Given the listing below, write out exactly the lines starting with the line that has "Class CoinCmpOps : Type" and going on through the line that has "Definition ErrMemoTooLong : error", both kept.

--- MATERIAL SHOWN Enclosed Below ---

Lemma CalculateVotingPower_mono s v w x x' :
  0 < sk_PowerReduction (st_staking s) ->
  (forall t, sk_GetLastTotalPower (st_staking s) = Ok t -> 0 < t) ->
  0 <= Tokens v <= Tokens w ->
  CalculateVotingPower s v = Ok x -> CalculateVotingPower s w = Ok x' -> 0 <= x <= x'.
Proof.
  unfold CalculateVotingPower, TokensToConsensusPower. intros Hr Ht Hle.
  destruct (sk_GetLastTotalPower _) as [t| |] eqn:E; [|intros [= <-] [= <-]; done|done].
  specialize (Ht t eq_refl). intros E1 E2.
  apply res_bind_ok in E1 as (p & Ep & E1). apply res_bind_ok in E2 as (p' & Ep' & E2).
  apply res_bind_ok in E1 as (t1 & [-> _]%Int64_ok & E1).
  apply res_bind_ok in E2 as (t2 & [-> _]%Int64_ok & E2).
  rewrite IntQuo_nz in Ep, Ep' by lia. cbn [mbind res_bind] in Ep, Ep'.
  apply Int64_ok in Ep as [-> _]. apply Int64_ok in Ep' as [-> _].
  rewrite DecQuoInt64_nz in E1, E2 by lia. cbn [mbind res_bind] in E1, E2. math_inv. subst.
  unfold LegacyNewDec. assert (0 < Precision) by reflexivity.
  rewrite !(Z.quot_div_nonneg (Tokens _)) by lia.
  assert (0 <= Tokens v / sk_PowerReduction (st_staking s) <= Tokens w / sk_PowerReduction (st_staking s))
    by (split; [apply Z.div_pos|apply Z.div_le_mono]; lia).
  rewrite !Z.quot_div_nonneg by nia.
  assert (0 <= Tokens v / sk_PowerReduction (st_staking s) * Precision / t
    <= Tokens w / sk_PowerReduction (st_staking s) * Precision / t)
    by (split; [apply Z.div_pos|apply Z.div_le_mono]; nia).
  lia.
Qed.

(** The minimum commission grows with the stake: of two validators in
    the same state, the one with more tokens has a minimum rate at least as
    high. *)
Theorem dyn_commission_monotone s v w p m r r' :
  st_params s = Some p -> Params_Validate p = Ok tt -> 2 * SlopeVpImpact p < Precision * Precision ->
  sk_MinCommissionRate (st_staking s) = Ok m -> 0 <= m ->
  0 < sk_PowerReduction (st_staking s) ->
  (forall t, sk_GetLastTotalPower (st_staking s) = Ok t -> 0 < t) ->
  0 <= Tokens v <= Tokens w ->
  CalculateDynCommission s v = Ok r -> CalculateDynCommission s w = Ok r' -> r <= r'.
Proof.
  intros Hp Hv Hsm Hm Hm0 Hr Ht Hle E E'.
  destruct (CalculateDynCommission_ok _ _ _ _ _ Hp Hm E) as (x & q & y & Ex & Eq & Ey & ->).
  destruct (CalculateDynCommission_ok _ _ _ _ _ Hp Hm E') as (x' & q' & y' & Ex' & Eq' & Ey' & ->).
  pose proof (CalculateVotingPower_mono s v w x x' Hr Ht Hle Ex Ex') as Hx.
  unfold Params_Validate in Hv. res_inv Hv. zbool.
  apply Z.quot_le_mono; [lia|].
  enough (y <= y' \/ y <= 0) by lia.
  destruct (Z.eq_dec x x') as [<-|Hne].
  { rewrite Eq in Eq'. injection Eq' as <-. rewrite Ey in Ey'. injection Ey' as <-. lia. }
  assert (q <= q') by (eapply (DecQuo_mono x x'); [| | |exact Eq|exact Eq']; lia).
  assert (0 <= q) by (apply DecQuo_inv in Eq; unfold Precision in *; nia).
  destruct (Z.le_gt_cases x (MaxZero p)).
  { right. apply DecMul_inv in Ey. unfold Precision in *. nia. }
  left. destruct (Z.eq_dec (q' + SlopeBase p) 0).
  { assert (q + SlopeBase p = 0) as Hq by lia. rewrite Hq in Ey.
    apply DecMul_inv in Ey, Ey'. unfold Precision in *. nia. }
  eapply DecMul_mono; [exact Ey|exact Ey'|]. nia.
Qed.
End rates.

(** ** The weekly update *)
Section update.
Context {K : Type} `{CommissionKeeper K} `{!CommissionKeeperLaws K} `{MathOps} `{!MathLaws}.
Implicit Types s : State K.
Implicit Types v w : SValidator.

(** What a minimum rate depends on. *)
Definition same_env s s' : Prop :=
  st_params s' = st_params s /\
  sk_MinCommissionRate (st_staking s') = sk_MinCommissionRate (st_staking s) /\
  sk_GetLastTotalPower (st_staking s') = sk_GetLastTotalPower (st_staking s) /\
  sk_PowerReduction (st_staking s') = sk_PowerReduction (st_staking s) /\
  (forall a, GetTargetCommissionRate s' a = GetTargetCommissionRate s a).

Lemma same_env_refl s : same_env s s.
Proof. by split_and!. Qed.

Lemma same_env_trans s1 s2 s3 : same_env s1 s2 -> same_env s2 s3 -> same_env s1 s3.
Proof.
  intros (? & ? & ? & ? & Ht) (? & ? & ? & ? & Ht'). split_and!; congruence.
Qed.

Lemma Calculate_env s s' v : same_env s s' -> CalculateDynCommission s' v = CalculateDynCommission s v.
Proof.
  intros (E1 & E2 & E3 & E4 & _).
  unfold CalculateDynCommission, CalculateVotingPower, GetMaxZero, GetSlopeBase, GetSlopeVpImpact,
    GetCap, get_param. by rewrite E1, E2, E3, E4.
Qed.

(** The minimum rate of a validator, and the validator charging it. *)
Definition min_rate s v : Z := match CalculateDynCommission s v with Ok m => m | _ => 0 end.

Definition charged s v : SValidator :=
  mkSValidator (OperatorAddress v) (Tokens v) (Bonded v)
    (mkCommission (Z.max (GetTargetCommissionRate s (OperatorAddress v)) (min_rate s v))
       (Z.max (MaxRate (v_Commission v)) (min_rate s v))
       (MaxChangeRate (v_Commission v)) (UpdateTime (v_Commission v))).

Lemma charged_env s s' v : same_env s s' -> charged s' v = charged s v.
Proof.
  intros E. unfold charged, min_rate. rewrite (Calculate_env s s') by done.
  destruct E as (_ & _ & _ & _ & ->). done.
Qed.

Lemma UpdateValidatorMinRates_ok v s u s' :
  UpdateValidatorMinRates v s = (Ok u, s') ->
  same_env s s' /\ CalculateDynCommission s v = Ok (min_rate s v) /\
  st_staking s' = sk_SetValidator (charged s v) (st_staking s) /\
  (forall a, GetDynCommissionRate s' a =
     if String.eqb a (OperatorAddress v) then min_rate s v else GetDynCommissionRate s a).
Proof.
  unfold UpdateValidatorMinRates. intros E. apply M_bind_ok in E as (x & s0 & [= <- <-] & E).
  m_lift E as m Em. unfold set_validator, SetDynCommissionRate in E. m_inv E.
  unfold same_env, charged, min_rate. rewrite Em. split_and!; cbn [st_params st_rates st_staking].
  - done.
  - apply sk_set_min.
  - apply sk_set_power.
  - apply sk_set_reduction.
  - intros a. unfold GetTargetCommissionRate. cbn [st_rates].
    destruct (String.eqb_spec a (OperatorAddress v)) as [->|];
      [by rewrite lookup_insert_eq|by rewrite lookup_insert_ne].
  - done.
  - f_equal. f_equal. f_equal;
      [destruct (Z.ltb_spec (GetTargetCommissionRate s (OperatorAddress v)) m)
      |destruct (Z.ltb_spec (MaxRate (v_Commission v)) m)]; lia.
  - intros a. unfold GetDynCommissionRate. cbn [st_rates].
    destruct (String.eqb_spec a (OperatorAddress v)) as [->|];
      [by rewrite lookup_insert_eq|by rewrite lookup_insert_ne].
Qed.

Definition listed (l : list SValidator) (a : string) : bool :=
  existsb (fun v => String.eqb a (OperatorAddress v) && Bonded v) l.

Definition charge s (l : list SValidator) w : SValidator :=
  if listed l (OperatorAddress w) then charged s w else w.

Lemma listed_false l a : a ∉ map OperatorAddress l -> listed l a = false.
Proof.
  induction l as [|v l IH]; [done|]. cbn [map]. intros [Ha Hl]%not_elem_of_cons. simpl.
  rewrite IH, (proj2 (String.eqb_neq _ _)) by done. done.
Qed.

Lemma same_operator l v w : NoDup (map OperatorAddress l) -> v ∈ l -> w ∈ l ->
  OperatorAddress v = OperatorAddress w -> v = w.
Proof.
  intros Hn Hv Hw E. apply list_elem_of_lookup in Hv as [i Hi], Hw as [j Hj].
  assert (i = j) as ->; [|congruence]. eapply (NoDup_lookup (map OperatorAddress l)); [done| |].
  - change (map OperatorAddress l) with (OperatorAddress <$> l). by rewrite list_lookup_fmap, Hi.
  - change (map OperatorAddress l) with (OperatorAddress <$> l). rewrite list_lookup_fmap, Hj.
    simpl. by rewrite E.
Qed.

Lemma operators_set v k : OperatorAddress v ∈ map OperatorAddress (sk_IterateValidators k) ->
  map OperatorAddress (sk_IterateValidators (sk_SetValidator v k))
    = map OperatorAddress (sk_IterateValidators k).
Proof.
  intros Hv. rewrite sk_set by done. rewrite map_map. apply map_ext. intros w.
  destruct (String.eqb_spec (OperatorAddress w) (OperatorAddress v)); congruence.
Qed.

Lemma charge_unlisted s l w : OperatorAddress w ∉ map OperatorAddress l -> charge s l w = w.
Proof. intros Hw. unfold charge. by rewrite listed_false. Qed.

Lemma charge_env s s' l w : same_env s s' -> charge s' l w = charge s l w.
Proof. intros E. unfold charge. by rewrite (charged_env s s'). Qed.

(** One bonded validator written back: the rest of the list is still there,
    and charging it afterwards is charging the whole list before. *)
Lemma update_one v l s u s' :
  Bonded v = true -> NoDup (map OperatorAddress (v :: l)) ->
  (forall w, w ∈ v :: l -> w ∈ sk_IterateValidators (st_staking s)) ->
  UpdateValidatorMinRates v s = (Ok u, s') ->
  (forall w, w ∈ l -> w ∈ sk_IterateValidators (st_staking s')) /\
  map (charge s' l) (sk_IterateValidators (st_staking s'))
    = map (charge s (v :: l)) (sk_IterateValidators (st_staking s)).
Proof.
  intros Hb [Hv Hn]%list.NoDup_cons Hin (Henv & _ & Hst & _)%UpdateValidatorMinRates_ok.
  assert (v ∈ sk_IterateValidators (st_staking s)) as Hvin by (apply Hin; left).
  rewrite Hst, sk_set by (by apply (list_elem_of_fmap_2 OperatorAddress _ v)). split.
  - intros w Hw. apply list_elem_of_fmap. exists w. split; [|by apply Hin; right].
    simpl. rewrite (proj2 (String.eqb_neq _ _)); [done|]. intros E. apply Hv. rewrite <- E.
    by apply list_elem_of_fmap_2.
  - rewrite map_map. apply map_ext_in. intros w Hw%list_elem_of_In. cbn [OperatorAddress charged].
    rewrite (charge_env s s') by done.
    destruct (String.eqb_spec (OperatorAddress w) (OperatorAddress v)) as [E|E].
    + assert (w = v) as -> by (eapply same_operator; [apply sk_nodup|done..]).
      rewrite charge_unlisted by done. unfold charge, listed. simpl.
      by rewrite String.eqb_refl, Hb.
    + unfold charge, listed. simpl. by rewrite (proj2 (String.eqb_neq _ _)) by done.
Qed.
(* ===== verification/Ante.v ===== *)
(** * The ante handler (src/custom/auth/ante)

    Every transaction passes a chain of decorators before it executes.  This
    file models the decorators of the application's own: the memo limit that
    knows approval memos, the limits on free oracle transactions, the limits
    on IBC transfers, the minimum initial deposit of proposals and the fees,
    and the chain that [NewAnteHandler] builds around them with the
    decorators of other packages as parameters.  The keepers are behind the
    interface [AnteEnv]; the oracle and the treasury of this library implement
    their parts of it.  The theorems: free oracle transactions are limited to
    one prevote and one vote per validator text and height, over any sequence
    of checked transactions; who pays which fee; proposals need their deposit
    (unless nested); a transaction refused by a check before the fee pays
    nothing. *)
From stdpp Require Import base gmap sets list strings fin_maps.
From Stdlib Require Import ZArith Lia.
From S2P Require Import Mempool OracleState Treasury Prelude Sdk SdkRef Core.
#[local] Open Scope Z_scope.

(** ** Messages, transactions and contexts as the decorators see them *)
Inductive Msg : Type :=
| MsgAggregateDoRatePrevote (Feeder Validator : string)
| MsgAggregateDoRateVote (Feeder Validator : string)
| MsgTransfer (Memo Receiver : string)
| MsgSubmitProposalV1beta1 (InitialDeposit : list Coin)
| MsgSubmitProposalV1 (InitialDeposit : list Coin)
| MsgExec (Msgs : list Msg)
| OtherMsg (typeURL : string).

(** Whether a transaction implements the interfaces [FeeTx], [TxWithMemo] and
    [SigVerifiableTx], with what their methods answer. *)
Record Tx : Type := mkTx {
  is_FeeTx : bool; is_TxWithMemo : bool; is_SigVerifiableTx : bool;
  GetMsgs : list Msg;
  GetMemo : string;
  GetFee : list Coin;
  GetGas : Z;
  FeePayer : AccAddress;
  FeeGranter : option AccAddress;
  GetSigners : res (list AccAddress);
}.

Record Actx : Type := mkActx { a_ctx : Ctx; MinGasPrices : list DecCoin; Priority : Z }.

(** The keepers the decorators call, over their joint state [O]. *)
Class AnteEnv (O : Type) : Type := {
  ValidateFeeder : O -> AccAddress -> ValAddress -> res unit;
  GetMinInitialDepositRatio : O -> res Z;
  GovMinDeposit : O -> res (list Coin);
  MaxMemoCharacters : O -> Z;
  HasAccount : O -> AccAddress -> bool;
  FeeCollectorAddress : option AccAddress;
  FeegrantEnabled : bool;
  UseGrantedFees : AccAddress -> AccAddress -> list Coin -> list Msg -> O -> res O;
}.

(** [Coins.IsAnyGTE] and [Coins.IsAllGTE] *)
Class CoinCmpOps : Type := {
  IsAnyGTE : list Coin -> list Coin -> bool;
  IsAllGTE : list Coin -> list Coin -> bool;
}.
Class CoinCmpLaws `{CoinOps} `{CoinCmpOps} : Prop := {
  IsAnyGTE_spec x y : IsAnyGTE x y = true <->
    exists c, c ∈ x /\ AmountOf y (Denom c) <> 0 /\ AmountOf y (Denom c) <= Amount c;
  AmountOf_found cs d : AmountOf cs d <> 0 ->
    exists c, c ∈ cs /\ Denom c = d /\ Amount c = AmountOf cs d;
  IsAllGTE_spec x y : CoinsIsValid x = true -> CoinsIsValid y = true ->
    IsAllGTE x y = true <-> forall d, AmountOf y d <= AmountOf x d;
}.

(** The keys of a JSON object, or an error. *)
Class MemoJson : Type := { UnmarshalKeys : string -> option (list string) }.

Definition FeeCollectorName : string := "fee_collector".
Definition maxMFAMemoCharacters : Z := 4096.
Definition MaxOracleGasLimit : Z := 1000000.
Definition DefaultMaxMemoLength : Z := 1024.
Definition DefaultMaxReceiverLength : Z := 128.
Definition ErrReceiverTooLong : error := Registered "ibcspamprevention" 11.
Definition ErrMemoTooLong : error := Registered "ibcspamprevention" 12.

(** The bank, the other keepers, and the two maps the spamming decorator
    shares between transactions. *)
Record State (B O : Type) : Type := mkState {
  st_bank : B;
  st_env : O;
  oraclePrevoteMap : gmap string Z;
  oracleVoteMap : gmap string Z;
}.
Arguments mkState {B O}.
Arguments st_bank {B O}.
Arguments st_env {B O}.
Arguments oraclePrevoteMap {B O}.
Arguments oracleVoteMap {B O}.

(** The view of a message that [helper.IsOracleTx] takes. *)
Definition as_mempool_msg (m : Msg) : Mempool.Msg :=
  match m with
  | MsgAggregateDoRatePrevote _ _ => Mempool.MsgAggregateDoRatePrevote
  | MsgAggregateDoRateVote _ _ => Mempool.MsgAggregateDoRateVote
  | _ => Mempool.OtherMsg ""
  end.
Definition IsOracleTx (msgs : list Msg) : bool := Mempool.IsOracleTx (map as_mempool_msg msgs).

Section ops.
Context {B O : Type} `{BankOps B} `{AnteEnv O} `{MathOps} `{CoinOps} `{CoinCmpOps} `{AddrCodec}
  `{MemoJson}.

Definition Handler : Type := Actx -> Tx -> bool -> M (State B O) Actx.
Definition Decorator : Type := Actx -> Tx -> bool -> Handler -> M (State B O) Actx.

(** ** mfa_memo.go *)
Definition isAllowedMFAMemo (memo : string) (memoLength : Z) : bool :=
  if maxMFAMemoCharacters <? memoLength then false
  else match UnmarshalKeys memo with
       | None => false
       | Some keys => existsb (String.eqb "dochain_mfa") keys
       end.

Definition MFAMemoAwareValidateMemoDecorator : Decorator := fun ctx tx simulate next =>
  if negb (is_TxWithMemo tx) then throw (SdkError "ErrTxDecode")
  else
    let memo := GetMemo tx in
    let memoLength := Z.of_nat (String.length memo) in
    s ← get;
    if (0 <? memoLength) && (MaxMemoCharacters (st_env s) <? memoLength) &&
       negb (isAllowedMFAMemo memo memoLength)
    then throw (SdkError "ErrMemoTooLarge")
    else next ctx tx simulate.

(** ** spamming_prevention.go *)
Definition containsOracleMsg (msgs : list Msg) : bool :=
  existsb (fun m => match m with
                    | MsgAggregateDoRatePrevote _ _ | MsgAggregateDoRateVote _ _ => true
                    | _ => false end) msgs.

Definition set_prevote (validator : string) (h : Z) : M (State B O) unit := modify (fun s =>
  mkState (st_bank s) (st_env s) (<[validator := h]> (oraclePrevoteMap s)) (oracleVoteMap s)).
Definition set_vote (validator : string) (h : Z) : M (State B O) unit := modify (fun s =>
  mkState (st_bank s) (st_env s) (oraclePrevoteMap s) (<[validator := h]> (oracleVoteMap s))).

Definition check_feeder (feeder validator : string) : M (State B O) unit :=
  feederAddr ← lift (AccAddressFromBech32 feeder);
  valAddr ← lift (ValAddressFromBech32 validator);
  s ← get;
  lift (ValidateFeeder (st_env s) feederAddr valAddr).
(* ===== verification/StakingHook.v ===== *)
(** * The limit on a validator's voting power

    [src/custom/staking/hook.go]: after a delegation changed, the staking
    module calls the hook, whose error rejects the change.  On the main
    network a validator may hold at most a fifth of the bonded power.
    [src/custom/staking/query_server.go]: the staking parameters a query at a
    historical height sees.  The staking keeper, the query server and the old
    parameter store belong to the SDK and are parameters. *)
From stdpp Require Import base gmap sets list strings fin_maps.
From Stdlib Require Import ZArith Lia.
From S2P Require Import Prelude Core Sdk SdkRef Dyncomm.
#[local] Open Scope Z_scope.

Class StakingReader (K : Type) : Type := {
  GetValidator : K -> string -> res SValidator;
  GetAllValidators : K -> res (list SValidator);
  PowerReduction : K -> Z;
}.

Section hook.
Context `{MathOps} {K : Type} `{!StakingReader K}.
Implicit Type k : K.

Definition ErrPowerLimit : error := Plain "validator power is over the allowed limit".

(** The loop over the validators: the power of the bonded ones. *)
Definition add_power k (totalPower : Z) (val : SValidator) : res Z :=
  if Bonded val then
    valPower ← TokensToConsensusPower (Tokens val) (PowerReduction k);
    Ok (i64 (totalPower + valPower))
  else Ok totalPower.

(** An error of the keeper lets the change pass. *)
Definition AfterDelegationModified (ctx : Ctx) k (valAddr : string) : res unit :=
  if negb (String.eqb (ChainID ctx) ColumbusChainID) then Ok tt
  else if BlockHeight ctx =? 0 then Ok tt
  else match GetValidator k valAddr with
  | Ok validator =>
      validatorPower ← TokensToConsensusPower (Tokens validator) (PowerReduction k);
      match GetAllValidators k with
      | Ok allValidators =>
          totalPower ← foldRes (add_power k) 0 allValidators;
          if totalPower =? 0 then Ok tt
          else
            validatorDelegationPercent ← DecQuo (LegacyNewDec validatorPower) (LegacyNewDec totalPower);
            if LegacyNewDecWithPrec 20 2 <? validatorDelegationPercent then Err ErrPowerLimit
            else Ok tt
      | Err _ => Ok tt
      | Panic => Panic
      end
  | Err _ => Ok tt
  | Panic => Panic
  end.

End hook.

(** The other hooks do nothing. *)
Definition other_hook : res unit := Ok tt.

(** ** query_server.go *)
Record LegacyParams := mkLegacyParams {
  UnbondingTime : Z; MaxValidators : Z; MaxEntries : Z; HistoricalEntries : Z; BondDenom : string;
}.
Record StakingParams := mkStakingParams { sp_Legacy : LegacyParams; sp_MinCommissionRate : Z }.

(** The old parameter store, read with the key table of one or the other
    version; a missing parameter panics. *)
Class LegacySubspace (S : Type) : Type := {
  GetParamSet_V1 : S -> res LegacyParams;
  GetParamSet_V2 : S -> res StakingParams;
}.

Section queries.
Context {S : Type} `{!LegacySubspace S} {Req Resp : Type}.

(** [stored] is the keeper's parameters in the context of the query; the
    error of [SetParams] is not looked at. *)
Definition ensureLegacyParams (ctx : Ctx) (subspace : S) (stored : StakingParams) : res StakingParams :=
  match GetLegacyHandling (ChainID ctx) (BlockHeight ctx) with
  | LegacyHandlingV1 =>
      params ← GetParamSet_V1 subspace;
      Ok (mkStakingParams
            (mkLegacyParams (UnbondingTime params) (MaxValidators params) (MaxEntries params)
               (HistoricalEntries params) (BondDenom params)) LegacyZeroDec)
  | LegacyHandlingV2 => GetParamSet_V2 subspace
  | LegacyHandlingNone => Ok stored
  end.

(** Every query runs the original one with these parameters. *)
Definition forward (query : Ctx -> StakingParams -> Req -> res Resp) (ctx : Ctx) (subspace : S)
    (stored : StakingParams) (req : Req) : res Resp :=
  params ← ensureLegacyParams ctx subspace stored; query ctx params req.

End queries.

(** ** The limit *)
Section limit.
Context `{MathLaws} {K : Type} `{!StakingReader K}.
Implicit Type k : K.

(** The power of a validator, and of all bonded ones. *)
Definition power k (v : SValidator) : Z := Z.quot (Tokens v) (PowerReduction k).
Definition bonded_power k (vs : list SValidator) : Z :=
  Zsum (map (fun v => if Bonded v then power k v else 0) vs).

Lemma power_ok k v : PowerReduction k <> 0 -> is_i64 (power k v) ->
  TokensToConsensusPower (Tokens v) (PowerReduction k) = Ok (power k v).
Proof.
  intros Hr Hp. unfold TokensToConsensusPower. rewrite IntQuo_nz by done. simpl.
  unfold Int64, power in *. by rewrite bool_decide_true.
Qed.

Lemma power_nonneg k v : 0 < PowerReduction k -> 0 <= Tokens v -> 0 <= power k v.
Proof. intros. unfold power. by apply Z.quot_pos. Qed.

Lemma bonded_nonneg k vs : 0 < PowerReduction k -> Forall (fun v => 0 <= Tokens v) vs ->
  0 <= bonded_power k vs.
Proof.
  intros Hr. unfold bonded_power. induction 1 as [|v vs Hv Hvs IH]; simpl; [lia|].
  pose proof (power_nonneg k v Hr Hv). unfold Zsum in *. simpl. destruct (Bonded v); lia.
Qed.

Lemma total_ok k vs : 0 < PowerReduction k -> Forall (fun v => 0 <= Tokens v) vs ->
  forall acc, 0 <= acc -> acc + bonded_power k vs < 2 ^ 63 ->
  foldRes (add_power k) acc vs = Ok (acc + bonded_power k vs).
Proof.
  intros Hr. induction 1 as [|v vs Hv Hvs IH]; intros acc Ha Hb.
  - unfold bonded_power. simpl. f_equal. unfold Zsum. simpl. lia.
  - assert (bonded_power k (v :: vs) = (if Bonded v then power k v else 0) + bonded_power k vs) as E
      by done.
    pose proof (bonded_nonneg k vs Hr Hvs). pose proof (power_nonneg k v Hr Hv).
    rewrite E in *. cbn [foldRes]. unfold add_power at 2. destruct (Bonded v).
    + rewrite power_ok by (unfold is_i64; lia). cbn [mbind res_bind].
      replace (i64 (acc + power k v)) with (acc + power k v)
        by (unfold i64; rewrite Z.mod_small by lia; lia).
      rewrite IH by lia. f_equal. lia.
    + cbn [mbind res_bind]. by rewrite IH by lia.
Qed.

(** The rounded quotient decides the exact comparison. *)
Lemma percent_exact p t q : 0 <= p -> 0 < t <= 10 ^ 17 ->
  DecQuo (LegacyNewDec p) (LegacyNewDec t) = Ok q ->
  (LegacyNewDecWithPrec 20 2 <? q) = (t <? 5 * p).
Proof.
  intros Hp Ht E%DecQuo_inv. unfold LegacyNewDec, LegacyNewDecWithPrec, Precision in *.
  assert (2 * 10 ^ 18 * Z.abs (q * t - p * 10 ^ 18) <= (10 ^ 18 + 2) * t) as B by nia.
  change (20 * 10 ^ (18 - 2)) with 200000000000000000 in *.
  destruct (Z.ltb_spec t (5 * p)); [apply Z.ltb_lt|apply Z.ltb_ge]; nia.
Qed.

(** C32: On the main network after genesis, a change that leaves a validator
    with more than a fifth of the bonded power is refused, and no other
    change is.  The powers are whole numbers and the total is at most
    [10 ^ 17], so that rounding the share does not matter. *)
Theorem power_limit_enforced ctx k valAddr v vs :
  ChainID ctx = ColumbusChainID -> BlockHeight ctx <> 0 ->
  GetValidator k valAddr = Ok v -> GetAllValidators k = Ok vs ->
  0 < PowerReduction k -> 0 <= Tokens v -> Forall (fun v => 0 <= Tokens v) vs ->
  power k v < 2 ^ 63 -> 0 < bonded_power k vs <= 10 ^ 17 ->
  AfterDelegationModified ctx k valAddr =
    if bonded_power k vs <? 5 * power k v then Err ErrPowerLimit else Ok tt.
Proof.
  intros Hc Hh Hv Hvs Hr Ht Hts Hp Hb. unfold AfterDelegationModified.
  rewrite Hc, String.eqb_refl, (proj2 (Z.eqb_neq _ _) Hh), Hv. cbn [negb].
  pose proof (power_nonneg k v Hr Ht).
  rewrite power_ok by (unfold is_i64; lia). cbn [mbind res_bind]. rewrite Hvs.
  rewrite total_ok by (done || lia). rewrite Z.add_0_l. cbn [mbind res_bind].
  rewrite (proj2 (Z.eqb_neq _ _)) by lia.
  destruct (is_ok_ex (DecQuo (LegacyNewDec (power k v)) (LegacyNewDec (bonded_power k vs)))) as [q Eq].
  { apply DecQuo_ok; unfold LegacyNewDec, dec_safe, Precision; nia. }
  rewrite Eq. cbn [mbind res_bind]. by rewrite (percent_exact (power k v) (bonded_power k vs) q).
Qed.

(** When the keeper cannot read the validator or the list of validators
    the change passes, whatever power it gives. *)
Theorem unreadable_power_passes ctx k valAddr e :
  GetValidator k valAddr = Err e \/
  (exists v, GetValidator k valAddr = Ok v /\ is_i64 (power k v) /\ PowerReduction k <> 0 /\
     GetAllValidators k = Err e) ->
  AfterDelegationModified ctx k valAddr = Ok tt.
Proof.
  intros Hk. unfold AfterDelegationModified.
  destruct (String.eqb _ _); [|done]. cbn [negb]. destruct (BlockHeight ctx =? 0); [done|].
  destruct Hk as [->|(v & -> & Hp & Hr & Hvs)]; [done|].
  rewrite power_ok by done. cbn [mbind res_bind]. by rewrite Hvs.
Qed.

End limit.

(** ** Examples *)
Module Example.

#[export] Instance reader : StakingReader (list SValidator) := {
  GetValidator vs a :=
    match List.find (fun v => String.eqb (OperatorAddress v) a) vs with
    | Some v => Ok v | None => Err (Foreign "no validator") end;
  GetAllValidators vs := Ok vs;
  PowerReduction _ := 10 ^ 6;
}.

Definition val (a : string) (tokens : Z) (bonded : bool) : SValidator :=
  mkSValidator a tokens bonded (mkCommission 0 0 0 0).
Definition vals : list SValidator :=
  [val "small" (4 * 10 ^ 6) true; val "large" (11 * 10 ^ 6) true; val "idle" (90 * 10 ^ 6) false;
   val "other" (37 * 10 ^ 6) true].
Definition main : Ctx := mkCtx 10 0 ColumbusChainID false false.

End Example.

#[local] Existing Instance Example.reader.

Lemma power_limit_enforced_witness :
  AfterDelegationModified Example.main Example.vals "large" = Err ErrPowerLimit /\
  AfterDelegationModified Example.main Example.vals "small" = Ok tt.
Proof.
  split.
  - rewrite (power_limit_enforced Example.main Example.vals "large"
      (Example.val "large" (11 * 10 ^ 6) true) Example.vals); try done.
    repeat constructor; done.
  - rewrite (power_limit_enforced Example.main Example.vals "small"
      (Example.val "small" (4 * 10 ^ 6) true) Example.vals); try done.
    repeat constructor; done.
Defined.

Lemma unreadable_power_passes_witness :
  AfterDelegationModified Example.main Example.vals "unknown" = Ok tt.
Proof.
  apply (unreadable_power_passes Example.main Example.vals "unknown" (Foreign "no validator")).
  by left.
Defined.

--- End of Enclosed MATERIAL SHOWN ---

• [REPLY TO THE EXERCISE]
Class CoinCmpOps : Type := {
  IsAnyGTE : list Coin -> list Coin -> bool;
  IsAllGTE : list Coin -> list Coin -> bool;
}.
Class CoinCmpLaws `{CoinOps} `{CoinCmpOps} : Prop := {
  IsAnyGTE_spec x y : IsAnyGTE x y = true <->
    exists c, c ∈ x /\ AmountOf y (Denom c) <> 0 /\ AmountOf y (Denom c) <= Amount c;
  AmountOf_found cs d : AmountOf cs d <> 0 ->
    exists c, c ∈ cs /\ Denom c = d /\ Amount c = AmountOf cs d;
  IsAllGTE_spec x y : CoinsIsValid x = true -> CoinsIsValid y = true ->
    IsAllGTE x y = true <-> forall d, AmountOf y d <= AmountOf x d;
}.

(** The keys of a JSON object, or an error. *)
Class MemoJson : Type := { UnmarshalKeys : string -> option (list string) }.

Definition FeeCollectorName : string := "fee_collector".
Definition maxMFAMemoCharacters : Z := 4096.
Definition MaxOracleGasLimit : Z := 1000000.
Definition DefaultMaxMemoLength : Z := 1024.
Definition DefaultMaxReceiverLength : Z := 128.
Definition ErrReceiverTooLong : error := Registered "ibcspamprevention" 11.
Definition ErrMemoTooLong : error := Registered "ibcspamprevention" 12.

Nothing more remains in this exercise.